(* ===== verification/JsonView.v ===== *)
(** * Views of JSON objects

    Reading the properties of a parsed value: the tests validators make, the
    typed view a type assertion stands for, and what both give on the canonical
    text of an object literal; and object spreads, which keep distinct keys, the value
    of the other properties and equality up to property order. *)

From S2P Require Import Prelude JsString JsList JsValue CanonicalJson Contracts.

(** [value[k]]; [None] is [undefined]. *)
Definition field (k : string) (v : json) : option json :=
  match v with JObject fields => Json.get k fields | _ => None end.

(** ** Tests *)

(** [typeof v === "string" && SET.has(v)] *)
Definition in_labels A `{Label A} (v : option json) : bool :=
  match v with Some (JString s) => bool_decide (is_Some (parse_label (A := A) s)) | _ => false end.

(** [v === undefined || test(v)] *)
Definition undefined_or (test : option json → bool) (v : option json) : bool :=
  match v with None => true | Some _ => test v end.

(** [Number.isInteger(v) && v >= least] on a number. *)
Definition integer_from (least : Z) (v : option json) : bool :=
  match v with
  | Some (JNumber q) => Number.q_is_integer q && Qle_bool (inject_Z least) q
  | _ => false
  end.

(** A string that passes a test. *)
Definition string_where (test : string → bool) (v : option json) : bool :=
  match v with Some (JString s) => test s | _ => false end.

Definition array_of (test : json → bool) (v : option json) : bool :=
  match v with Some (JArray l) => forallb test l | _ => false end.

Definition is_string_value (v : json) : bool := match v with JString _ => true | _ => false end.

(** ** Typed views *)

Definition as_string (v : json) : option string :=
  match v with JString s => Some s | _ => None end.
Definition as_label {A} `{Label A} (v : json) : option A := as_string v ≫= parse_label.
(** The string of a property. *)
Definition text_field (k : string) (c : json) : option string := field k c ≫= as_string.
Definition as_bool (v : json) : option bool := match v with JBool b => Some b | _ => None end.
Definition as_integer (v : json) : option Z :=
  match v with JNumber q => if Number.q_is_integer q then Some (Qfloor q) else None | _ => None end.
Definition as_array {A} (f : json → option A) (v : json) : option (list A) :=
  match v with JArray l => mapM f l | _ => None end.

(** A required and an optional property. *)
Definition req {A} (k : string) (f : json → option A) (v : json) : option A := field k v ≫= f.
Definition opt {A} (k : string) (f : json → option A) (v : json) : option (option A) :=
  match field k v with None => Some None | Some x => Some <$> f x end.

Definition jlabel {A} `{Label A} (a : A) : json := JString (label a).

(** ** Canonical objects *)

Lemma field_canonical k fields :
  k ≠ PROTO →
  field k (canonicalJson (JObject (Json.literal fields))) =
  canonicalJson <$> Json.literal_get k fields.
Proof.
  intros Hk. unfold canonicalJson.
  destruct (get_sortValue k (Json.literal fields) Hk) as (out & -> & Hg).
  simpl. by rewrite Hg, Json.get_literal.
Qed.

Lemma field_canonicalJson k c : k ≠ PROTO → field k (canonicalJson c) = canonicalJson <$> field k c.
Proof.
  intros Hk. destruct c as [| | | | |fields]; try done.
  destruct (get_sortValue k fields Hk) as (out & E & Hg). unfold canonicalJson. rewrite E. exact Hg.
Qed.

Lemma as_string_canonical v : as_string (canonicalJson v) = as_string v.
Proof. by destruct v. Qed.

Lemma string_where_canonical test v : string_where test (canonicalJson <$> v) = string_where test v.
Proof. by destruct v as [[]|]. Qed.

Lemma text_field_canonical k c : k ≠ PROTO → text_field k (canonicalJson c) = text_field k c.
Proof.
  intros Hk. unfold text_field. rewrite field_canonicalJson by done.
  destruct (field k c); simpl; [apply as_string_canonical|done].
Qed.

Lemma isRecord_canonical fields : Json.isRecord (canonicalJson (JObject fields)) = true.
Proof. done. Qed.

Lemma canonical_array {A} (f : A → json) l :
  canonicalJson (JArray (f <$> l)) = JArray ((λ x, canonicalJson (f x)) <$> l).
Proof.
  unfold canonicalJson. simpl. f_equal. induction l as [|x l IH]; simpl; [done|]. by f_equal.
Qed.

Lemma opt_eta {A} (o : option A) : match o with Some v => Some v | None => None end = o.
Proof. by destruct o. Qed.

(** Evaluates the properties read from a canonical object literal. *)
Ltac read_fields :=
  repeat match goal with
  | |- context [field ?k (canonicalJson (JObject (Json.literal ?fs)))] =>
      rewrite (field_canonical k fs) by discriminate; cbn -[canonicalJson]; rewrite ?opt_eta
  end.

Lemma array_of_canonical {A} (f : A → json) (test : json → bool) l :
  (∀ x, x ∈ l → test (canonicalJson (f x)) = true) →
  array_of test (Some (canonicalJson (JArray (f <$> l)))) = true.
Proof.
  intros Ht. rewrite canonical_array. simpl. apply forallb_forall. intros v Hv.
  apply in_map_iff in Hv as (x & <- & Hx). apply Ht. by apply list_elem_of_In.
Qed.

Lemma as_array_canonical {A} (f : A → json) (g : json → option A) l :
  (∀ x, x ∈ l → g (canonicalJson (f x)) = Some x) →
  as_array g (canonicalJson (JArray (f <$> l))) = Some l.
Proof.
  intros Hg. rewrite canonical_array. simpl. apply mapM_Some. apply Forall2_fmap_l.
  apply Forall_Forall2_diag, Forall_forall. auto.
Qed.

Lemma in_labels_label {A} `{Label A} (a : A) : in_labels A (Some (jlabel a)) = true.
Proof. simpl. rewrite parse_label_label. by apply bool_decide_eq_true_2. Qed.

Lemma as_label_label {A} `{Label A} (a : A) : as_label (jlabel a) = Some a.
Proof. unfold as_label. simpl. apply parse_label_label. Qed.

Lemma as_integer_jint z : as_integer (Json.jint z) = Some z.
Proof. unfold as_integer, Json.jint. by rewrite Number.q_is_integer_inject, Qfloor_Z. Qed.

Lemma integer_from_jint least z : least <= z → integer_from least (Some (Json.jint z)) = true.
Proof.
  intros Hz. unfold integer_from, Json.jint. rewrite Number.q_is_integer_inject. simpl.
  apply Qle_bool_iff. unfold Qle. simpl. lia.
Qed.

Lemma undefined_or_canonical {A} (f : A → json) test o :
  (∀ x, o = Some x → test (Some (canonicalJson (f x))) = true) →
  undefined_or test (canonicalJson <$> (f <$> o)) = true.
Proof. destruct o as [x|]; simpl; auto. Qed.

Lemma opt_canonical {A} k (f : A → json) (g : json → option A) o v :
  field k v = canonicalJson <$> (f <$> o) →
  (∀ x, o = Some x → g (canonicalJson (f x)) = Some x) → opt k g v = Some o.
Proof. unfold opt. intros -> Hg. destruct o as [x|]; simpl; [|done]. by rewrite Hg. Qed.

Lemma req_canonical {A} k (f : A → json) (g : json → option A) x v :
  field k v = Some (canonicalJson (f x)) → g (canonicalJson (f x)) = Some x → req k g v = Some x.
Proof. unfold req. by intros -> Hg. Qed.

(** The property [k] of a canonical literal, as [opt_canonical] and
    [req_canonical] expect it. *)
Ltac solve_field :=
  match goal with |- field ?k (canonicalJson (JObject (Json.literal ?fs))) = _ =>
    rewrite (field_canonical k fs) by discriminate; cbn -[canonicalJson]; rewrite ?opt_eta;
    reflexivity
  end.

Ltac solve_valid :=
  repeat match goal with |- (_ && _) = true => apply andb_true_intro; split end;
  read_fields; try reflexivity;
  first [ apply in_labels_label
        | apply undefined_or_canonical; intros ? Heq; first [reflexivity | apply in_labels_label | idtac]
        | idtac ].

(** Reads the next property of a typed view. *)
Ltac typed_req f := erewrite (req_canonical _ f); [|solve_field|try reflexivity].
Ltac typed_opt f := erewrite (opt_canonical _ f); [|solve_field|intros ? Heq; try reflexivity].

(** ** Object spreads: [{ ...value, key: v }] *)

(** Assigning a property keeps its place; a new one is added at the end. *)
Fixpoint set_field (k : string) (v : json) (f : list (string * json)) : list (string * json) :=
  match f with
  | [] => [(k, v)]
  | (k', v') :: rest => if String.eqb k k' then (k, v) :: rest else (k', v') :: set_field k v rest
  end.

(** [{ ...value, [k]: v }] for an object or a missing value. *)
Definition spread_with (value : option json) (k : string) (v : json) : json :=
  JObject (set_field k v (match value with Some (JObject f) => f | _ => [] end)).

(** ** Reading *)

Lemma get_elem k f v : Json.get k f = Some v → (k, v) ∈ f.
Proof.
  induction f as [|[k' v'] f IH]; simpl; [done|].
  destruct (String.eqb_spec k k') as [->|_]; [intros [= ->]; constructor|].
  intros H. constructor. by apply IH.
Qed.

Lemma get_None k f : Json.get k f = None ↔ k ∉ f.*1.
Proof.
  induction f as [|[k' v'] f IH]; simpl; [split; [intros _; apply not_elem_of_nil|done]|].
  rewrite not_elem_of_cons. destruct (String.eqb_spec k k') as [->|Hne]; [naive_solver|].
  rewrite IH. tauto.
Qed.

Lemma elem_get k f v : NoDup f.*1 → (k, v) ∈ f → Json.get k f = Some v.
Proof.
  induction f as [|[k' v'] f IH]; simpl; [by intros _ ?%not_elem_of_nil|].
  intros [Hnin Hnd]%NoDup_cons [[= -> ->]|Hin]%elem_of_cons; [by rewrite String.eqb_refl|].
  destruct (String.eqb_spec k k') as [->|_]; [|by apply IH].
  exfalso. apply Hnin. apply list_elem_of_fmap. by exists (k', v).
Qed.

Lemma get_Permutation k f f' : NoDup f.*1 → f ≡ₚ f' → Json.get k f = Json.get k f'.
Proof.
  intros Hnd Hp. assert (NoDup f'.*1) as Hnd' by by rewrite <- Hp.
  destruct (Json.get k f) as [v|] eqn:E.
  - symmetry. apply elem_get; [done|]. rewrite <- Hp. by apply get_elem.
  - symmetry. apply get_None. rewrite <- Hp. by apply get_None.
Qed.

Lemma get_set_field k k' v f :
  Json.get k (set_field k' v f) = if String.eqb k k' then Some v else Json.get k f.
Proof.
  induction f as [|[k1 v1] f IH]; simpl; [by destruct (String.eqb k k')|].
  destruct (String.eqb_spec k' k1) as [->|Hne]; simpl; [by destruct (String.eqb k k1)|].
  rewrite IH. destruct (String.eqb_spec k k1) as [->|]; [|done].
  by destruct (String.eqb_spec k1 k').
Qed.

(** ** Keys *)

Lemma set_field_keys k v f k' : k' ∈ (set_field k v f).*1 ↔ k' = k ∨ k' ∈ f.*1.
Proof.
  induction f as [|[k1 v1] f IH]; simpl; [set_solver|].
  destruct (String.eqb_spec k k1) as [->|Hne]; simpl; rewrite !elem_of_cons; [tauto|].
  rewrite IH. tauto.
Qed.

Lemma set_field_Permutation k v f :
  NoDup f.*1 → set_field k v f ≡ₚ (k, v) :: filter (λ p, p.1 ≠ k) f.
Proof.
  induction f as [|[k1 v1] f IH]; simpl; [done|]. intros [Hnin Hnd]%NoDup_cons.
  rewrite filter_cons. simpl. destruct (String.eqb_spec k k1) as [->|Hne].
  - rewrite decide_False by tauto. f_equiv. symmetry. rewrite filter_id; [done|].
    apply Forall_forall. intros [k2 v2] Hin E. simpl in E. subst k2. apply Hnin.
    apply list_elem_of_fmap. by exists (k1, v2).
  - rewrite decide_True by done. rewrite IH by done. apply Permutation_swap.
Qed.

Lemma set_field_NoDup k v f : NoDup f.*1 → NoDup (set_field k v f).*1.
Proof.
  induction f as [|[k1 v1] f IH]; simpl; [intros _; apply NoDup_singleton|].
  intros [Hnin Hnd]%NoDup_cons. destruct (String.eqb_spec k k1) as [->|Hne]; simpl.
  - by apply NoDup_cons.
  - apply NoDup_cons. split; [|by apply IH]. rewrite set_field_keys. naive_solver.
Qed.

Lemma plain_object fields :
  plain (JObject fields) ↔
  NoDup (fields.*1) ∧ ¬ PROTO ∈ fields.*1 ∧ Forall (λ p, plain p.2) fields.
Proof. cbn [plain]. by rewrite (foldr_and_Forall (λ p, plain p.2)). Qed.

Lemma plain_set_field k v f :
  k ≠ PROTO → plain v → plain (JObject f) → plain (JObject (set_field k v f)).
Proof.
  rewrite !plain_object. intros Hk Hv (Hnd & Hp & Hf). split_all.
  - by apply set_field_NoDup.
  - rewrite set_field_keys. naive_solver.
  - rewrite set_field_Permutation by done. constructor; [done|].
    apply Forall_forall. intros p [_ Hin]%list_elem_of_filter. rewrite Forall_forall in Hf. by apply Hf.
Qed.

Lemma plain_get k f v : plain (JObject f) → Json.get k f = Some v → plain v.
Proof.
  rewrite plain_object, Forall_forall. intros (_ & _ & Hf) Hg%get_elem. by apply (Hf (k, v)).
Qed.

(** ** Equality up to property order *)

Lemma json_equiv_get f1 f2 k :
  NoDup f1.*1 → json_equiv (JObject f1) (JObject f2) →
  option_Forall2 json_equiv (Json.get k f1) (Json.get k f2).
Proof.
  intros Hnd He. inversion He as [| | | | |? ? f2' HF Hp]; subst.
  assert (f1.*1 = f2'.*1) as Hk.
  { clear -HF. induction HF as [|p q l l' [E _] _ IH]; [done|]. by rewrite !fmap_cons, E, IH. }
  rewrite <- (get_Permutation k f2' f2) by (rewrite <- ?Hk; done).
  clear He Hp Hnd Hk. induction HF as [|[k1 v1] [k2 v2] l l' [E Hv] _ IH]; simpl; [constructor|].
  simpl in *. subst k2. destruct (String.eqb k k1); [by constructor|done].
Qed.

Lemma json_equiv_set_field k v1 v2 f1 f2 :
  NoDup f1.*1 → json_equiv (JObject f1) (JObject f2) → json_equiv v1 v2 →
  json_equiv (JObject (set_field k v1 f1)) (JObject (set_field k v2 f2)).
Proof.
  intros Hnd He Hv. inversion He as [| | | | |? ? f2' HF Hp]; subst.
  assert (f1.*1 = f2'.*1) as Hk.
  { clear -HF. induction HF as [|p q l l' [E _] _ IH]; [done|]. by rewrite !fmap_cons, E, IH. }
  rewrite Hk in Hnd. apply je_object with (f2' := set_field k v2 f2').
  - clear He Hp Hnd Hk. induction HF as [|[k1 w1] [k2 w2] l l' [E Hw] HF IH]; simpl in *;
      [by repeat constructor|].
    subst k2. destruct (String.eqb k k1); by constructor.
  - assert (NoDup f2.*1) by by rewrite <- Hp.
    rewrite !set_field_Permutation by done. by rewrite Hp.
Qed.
- - - - -
What is expected: Output only the lines from the line that contains "- rewrite set_field_keys. naive_solver." through the end of the entries, both included, exactly as they appear.

Task result:
  - rewrite set_field_keys. naive_solver.
  - rewrite set_field_Permutation by done. constructor; [done|].
    apply Forall_forall. intros p [_ Hin]%list_elem_of_filter. rewrite Forall_forall in Hf. by apply Hf.
Qed.

Lemma plain_get k f v : plain (JObject f) → Json.get k f = Some v → plain v.
Proof.
  rewrite plain_object, Forall_forall. intros (_ & _ & Hf) Hg%get_elem. by apply (Hf (k, v)).
Qed.

(** ** Equality up to property order *)

Lemma json_equiv_get f1 f2 k :
  NoDup f1.*1 → json_equiv (JObject f1) (JObject f2) →
  option_Forall2 json_equiv (Json.get k f1) (Json.get k f2).
Proof.
  intros Hnd He. inversion He as [| | | | |? ? f2' HF Hp]; subst.
  assert (f1.*1 = f2'.*1) as Hk.
  { clear -HF. induction HF as [|p q l l' [E _] _ IH]; [done|]. by rewrite !fmap_cons, E, IH. }
  rewrite <- (get_Permutation k f2' f2) by (rewrite <- ?Hk; done).
  clear He Hp Hnd Hk. induction HF as [|[k1 v1] [k2 v2] l l' [E Hv] _ IH]; simpl; [constructor|].
  simpl in *. subst k2. destruct (String.eqb k k1); [by constructor|done].
Qed.

Lemma json_equiv_set_field k v1 v2 f1 f2 :
  NoDup f1.*1 → json_equiv (JObject f1) (JObject f2) → json_equiv v1 v2 →
  json_equiv (JObject (set_field k v1 f1)) (JObject (set_field k v2 f2)).
Proof.
  intros Hnd He Hv. inversion He as [| | | | |? ? f2' HF Hp]; subst.
  assert (f1.*1 = f2'.*1) as Hk.
  { clear -HF. induction HF as [|p q l l' [E _] _ IH]; [done|]. by rewrite !fmap_cons, E, IH. }
  rewrite Hk in Hnd. apply je_object with (f2' := set_field k v2 f2').
  - clear He Hp Hnd Hk. induction HF as [|[k1 w1] [k2 w2] l l' [E Hw] HF IH]; simpl in *;
      [by repeat constructor|].
    subst k2. destruct (String.eqb k k1); by constructor.
  - assert (NoDup f2.*1) by by rewrite <- Hp.
    rewrite !set_field_Permutation by done. by rewrite Hp.
Qed.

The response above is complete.